# What do you set your binding angles to?



## Guest

I have my cartel EST bindings set at 15 degrees outward on both feet. I'm jsut wondering what you other boarders have yours set at so I can try and compare teh differences. Thanks


----------



## mrpez

i have a wide stance (not sure how long) with bindings at 10/-10. helps with riding switch in the park. 

i ride a gnu park pickle with ride EX bindings.


----------



## Guest

i have a 22" stance with my bindings set at 12/-9. 10' sierrascope with flux feedbacks and i do all mtn with a little park...

edit: thats a duck stance btw.


----------



## Guest

I ride ducky, +15 -15 too... and after borrowing my friend's board on tuesday -- her back foot was at 0, I think - I can say I REALLY prefer ducky. Lot more control and balance for me.


----------



## surfstar

mrpez said:


> i have a wide stance (not sure how long) with bindings at 10/-10. helps with riding switch in the park.
> 
> i ride a gnu park pickle with ride EX bindings.


Don't worry, I think this board is tolerant of wide stances. :dunno: 

I'm still not sure how people get even numbered stance angles. I've only seen binding plates with angles increments in 3* - 3, 6, 9, 12, 15, etc... Just something I've always wondered about :dunno:


----------



## extra0

a lot of people start at 15/-15, they try it and quickly adjust from there. 

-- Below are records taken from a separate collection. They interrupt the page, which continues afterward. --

(* ===== verification/RunSlotsIterate.v ===== *)
(** Iteration over the objects of the allocator, and the collection of dead ones. *)
From S2P Require Import Prelude Leb128 GcBitmap RunSlots RunSlotsAllocator MemLists RunSlotsLists RunSlotsPools RunSlotsManager RunSlotsInv RunSlotsAlloc.
From stdpp Require Import gmap functions list.
Local Open Scope Z_scope.
Local Open Scope ark_scope.

(** The occupied slots of a run, the runs in use of a pool, and the objects of the pools from the last to the first. *)
Definition run_objects (s : State) (a : Z) : list Z := match runs s !! a with Some r => occupied_slots (bitmap_ r) a | None => [] end.
Definition pool_runs (s : State) (p : Z) : list Z :=
  match pools s !! p with Some e => List.filter (fun a => negb (marked (freedRunslotsBitmap_ e) a)) (pages e) | None => [] end.
Definition objects (s : State) (occ : list Z) : list Z := flat_map (fun p => flat_map (run_objects s) (pool_runs s p)) (rev occ).

Lemma elem_of_flat_map {A B} (f : A -> list B) l y : y ∈ flat_map f l <-> exists x, x ∈ l /\ y ∈ f x.
Proof. rewrite list_elem_of_In, in_flat_map. setoid_rewrite list_elem_of_In. done. Qed.

(** A visitor is called for the elements of a list, in order. *)
Fixpoint each (visitor : Z -> M unit) (l : list Z) : M unit :=
  match l with [] => mret tt | o :: l => visitor o;; each visitor l end.

Lemma each_app visitor l1 l2 s s' : each visitor l1 s = Done (s', tt) -> each visitor (l1 ++ l2) s = each visitor l2 s'.
Proof.
  revert s. induction l1 as [|o l1 IH]; intros s; cbn [each app]; [by intros [= <-]|]. cbv [mbind M_bind]. destruct (visitor o s) as [[s1 []]| |]; [apply IH|done..].
Qed.

Lemma run_objects_page s a o : o ∈ run_objects s a -> a <= o < a + 4096.
Proof. unfold run_objects. destruct (runs s !! a); [|set_solver]. intros (j & Hj & _ & ->)%elem_of_slots_below. lia. Qed.

(** The runs of a pool from the page [i] on. *)
Definition runs_from (e : PoolListElement) (i n : Z) : list Z :=
  List.filter (fun a => negb (marked (freedRunslotsBitmap_ e) a)) ((fun i => poolMem_ e + 4096 * i) <$> seqZ i (n + 1 - i)).

Section PoolObjects.
Context `{Layout} (s0 : State) (full part free : list Z).
Abbreviation occ := (full ++ part).
Hypothesis s0_pools : pools_ok s0 full part free.

Lemma pool_runs_from p e : p ∈ occ -> pools s0 !! p = Some e -> exists n, 0 <= n /\ freePtr_ e = p + 4096 * (n + 1) /\ pool_runs s0 p = runs_from e 1 n.
Proof.
  intros Hp E. pose proof (pk_ok _ _ _ _ s0_pools p e (or_introl Hp) E) as He. destruct (po_addr _ _ He) as (H0 & [c Ec] & Hl).
  destruct (po_free _ _ He) as [Hf [f Ef]]. exists (f - c - 1). split_and!; [lia|lia|]. unfold pool_runs, runs_from, pages. rewrite E, (po_mem _ _ He).
  replace ((freePtr_ e - p) / 4096) with (f - c); [by replace (f - c - 1 + 1 - 1) with (f - c - 1) by lia|].
  rewrite Ef, Ec. replace (f * 4096 - c * 4096) with ((f - c) * 4096) by lia. by rewrite Z.div_mul.
Qed.

(** A run of a pool is in use in it. *)
Lemma elem_of_pool_runs p a : p ∈ occ -> a ∈ pool_runs s0 p <-> owner s0 occ p a.
Proof.
  intros Hp. destruct (pk_some _ _ _ _ p s0_pools (or_introl Hp)) as [e E]. pose proof (pk_ok _ _ _ _ s0_pools p e (or_introl Hp) E) as He.
  unfold pool_runs, owner. rewrite E, list_elem_of_In, filter_In, <- list_elem_of_In, (elem_of_pages p e a He), negb_true_iff. split.
  - intros Hu. split; [done|]. by exists e.
  - by intros (_ & f & [= <-] & Hu).
Qed.

(** The objects of a pool are in pages of it. *)
Lemma pool_objects_page p o : p ∈ occ -> o ∈ flat_map (run_objects s0) (pool_runs s0 p) -> exists a, owner s0 occ p a /\ a <= o < a + 4096.
Proof. intros Hp (a & Ha & Ho)%elem_of_flat_map. exists a. split; [by apply elem_of_pool_runs|by apply run_objects_page in Ho]. Qed.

anything more negative than -3 on my back foot and it starts feeling wierd to me. Anything less than 15 on my front foot feels wierd, too. Keep tweaking it till you feel it's right for you...and don't fall for the myth that you can't ride switch unless the back is -15. I can ride switch good enough, back foot even at 0.


----------



## zakk

23.5" stance with 12/-12

I can't do 15, it messes with me knees. what looks like nothing as far as adjustment can make a world of different. tinker with it until you're comfy while maintaining performance.


----------



## surfinsnow

extra0 said:


> a lot of people start at 15/-15, they try it and quickly adjust from there.
> 
> anything more negative than -3 on my back foot and it starts feeling wierd to me. Anything less than 15 on my front foot feels wierd, too. Keep tweaking it till you feel it's right for you...and don't fall for the myth that you can't ride switch unless the back is -15. I can ride switch good enough, back foot even at 0.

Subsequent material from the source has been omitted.